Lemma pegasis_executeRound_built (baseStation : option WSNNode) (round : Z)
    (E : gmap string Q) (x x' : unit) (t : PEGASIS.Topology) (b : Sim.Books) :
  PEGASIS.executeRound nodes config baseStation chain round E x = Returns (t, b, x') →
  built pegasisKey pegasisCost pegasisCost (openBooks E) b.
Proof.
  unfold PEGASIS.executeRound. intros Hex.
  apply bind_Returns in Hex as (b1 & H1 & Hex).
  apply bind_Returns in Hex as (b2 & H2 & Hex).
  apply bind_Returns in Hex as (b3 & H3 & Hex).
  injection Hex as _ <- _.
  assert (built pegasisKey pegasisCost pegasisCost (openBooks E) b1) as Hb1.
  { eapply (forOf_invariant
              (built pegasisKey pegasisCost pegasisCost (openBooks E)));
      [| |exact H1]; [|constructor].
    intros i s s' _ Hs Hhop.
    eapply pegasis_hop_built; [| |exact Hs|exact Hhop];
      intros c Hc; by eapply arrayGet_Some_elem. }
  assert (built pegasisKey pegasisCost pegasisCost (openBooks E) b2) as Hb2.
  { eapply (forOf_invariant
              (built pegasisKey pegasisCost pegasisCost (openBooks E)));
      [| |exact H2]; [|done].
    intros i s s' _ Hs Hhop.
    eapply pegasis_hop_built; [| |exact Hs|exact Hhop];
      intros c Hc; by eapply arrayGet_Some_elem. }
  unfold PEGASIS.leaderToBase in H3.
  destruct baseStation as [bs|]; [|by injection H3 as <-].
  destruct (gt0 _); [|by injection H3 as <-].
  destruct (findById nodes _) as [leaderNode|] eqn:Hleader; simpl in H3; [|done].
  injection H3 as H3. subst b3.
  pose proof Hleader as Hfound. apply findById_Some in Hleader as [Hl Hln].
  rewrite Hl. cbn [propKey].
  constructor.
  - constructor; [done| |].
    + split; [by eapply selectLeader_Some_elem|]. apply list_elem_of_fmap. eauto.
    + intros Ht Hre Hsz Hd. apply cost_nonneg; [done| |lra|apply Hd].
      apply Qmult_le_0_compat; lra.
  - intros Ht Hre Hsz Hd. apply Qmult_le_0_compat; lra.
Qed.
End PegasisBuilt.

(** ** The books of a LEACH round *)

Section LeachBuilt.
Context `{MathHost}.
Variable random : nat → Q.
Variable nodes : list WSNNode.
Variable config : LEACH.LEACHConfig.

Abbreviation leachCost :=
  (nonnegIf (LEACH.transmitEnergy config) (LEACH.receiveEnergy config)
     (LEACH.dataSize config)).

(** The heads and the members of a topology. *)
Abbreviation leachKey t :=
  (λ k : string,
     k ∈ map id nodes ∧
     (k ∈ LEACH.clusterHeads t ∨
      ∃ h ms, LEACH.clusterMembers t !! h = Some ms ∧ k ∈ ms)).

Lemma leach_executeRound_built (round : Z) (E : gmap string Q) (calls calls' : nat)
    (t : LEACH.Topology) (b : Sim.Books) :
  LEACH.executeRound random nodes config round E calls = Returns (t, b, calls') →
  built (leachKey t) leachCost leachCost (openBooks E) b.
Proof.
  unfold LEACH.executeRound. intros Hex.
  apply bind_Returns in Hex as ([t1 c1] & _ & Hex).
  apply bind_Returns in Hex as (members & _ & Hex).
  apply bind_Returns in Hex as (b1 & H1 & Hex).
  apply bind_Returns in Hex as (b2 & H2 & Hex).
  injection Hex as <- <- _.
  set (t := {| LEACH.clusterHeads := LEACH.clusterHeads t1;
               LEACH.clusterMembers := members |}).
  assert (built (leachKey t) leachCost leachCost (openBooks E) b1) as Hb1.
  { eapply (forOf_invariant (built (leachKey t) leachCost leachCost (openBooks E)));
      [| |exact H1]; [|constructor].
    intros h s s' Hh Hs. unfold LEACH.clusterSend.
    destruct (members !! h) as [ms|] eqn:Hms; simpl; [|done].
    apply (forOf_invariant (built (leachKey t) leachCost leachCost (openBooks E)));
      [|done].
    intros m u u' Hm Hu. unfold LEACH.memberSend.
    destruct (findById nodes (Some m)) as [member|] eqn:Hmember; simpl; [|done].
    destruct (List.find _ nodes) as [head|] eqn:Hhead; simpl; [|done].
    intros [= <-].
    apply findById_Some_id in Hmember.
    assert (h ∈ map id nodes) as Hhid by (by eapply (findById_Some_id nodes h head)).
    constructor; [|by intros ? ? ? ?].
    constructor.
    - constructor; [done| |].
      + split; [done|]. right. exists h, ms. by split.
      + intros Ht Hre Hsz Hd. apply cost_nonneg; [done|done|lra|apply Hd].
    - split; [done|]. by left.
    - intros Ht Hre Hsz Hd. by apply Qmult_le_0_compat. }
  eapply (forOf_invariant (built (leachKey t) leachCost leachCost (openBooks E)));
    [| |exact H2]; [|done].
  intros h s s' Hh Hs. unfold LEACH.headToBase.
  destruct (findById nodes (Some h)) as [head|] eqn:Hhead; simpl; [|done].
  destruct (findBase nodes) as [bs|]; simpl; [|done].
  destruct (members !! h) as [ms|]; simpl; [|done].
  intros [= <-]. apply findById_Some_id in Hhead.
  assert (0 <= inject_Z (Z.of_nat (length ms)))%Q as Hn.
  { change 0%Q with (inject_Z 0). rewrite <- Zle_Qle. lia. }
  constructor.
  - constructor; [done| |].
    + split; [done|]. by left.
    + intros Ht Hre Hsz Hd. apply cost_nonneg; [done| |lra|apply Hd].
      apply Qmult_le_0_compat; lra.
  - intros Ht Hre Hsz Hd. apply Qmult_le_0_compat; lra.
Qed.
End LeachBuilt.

==

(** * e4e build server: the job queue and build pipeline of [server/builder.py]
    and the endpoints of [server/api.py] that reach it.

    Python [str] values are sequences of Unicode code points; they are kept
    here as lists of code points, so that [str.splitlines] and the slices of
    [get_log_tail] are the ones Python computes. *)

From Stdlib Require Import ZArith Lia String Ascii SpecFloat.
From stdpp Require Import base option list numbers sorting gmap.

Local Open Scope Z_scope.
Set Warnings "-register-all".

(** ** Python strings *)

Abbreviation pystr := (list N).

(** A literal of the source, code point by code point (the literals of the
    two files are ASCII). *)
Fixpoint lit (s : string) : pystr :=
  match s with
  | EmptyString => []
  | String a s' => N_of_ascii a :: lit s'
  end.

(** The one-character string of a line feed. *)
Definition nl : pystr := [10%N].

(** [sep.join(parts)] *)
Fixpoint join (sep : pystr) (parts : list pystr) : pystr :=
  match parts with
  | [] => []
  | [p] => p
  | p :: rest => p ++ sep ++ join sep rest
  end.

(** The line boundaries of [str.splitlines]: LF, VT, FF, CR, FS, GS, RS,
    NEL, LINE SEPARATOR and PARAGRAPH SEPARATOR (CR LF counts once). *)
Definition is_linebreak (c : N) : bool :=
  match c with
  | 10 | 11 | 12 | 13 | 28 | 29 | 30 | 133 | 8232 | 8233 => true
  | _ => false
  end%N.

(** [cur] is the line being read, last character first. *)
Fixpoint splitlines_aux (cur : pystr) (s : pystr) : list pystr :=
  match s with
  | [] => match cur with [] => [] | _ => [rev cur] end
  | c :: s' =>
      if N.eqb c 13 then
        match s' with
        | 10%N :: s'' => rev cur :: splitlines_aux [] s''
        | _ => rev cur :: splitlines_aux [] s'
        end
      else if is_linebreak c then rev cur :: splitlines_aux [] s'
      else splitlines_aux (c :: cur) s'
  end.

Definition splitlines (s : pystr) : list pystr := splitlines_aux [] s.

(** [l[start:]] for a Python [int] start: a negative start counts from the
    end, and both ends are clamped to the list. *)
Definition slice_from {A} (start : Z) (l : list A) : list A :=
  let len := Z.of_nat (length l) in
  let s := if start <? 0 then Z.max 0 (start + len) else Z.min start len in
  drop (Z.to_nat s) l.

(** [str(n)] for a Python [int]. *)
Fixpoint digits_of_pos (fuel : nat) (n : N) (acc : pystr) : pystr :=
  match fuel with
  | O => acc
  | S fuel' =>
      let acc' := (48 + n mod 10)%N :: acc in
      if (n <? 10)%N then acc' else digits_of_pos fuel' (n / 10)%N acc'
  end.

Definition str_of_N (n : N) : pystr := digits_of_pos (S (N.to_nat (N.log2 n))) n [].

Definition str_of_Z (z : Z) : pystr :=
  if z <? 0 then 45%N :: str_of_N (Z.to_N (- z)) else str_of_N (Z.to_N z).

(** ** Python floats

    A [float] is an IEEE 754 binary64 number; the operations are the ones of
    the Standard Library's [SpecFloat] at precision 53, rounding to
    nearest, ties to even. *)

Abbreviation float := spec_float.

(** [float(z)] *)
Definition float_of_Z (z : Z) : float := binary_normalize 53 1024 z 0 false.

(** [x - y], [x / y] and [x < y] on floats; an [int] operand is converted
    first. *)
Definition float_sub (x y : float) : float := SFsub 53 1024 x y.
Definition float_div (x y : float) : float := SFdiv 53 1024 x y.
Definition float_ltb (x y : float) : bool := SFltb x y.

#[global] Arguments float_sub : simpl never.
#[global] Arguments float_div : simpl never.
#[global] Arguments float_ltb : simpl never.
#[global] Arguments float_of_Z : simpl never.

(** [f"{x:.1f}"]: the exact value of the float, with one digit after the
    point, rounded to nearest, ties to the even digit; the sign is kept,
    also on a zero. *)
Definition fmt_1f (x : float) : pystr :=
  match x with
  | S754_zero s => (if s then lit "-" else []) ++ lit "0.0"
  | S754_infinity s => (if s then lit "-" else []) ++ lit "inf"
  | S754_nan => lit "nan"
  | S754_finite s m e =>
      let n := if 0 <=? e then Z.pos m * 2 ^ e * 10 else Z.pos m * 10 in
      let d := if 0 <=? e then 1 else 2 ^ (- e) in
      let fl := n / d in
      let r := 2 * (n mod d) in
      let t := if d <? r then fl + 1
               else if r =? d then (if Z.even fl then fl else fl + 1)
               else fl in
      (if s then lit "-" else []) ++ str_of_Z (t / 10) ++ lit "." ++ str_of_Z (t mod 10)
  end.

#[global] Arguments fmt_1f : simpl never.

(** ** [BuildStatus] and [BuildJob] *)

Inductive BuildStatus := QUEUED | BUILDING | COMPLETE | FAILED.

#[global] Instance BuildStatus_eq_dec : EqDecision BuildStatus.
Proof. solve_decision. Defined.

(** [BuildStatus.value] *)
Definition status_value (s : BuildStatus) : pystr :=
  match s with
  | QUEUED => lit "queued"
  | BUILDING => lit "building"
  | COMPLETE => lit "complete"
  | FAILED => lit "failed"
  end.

• ASSIGNMENT:
Your answer must be the count of lines in the data that contain "kept", with no added words.

• EXPECTED ANSWER:
2